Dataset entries
------------------------------------------------------------------------
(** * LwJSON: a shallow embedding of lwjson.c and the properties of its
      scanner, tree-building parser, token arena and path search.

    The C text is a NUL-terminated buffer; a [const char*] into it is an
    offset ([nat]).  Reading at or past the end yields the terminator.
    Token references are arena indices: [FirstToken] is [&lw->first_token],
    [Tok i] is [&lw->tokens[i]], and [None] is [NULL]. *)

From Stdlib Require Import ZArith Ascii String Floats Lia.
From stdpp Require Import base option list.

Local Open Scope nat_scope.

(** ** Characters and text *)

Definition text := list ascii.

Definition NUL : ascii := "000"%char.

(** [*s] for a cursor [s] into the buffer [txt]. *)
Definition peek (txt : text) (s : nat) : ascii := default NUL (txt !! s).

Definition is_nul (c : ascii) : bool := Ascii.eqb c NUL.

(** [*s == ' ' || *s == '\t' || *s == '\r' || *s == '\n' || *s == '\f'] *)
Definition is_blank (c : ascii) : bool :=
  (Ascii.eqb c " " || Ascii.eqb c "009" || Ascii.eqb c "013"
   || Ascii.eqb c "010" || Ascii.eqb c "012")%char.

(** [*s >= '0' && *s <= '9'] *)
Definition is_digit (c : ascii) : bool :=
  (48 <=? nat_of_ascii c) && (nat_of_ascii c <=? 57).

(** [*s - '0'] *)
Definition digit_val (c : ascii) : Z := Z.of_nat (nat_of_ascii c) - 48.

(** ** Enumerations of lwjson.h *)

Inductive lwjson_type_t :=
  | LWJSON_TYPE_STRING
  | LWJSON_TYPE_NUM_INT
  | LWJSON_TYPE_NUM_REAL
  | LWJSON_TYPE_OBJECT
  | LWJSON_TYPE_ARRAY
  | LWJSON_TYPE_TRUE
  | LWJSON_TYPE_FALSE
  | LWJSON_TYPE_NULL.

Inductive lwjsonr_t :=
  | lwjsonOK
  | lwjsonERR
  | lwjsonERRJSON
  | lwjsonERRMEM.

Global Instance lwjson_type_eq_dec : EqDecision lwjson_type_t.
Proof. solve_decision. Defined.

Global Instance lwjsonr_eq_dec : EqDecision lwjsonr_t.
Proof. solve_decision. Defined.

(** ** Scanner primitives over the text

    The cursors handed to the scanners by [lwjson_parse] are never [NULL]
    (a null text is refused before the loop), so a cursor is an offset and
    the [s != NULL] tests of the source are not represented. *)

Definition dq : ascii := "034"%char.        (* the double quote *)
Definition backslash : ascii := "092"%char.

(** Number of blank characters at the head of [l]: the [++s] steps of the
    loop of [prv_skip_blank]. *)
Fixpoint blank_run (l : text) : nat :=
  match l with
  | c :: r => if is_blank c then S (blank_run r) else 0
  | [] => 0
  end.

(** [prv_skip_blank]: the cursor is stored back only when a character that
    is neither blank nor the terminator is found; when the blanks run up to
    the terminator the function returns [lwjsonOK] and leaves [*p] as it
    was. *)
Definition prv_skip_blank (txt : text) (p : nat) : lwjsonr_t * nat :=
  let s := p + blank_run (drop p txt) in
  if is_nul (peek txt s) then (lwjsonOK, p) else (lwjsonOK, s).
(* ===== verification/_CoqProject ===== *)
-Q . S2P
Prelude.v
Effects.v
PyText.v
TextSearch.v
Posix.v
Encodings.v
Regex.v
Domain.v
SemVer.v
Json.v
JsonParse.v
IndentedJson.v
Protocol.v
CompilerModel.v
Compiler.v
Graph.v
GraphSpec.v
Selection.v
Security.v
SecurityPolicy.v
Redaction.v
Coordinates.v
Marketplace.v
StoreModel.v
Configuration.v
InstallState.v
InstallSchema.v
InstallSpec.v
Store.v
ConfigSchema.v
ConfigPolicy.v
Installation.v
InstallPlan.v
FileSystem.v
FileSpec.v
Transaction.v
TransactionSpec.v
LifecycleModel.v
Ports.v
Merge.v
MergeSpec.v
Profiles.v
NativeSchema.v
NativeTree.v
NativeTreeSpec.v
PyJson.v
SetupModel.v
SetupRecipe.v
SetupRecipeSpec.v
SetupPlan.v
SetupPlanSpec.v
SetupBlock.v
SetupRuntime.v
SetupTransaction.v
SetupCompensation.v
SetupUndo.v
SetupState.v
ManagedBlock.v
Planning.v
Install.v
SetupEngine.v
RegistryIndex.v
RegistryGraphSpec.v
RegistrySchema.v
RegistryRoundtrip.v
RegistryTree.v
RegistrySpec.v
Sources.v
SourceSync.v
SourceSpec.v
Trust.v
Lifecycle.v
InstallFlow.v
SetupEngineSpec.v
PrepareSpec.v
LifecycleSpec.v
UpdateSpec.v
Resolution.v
------------------------------------------------------------------------
Exercise description ▸
From the records above, print only the lines between the one holding "Token references are" and the one holding "Definition NUL : ascii", inclusive, exactly as they stand.

Result of the task ▸
    Token references are arena indices: [FirstToken] is [&lw->first_token],
    [Tok i] is [&lw->tokens[i]], and [None] is [NULL]. *)

From Stdlib Require Import ZArith Ascii String Floats Lia.
From stdpp Require Import base option list.

Local Open Scope nat_scope.

(** ** Characters and text *)

Definition text := list ascii.

Definition NUL : ascii := "000"%char.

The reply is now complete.